[Your assignment] Find the word "rest" in the listing, and copy out each line where it turns up.

——————

(** A task whose request has ended when the queue starts it runs through
    at once, and the queue goes on with the tasks after it. *)
Lemma lock_task_late p v rest x o :
  status_of p x = Settled o ->
  start_next (LockCompletionTask p v :: rest) x =
    start_next rest
      (emit (TaskSettled false) (as_task (lock_completion (is_ok o) v) x)).
Proof. intros H. simpl. rewrite H. reflexivity. Qed.

Lemma outlet_task_late p rest x o :
  status_of p x = Settled o ->
  start_next (OutletCompletionTask p :: rest) x =
    start_next rest
      (emit (TaskSettled false) (as_task (outlet_completion (is_ok o)) x)).
Proof. intros H. simpl. rewrite H. reflexivity. Qed.

(** ** No handler makes a task reject *)

Lemma quiet_queue_add t w : quiet w (queue_add t w).
Proof.
  unfold queue_add. destruct (running (queue w)).
  - apply quiet_same_trace. reflexivity.
  - apply quiet_start_next.
Qed.

Lemma quiet_invoke c w : quiet w (snd (invoke c w)).
Proof. eexists. split; reflexivity. Qed.

Lemma quiet_setLockTargetState v w : quiet w (setLockTargetState v w).
Proof.
  unfold setLockTargetState.
  case_if; [apply quiet_emit; reflexivity|].
  eapply quiet_trans; [apply quiet_updateState|].
  case_if; [|case_if]; unfold doEnableOrDisable; cbv zeta.
  - match goal with |- context [invoke ?c ?x] =>
      pose proof (quiet_invoke c x) as Q; destruct (invoke c x) as [id y]
    end.
    eapply quiet_trans;
      [apply (quiet_emit (Log info "Attempt to")); reflexivity|].
    eapply quiet_trans; [exact Q | apply quiet_queue_add].
  - match goal with |- context [invoke ?c ?x] =>
      pose proof (quiet_invoke c x) as Q; destruct (invoke c x) as [id y]
    end.
    eapply quiet_trans;
      [apply (quiet_emit (Log info "Attempt to")); reflexivity|].
    eapply quiet_trans; [exact Q | apply quiet_queue_add].
  - apply quiet_emit. reflexivity.
Qed.

Lemma quiet_setOutletOn v w : quiet w (setOutletOn v w).
Proof.
  unfold setOutletOn.
  case_if.
  { case_if; [apply quiet_same_trace; reflexivity|].
    eapply quiet_trans;
      [apply (quiet_emit (Log warn "Session not alive")); reflexivity|].
    apply quiet_same_trace. reflexivity. }
  case_if; [apply quiet_emit; reflexivity|].
  eapply quiet_trans; [apply quiet_updateState|].
  case_if; [|case_if]; unfold doPauseOrUnpause; cbv zeta.
  - match goal with |- context [invoke ?c ?x] =>
      pose proof (quiet_invoke c x) as Q; destruct (invoke c x) as [id y]
    end.
    eapply quiet_trans;
      [apply (quiet_emit (Log info "Attempt to")); reflexivity|].
    eapply quiet_trans; [exact Q | apply quiet_queue_add].
  - match goal with |- context [invoke ?c ?x] =>
      pose proof (quiet_invoke c x) as Q; destruct (invoke c x) as [id y]
    end.
    eapply quiet_trans;
      [apply (quiet_emit (Log info "Attempt to")); reflexivity|].
    eapply quiet_trans; [exact Q | apply quiet_queue_add].
  - apply quiet_emit. reflexivity.
Qed.

Lemma quiet_computeAll w : quiet w (computeAll w).
Proof.
  unfold computeAll. cbv zeta.
  eapply quiet_trans; [|apply quiet_updateState].
  eapply quiet_trans;
    [|unfold computeContactSensorState_log; case_if;
      apply quiet_emit; reflexivity].
  eapply quiet_trans; [|apply quiet_updateState].
  eapply quiet_trans; [|apply quiet_updateState].
  eapply quiet_trans; [|apply quiet_updateState].
  apply quiet_emit; reflexivity.
Qed.

Lemma quiet_session_completion alive w : quiet w (session_completion alive w).
Proof.
  unfold session_completion.
  eapply quiet_trans; [|apply quiet_computeAll].
  apply quiet_same_trace. reflexivity.
Qed.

——————

[Finished exercise]
Lemma lock_task_late p v rest x o :
  start_next (LockCompletionTask p v :: rest) x =
    start_next rest
Lemma outlet_task_late p rest x o :
  start_next (OutletCompletionTask p :: rest) x =
    start_next rest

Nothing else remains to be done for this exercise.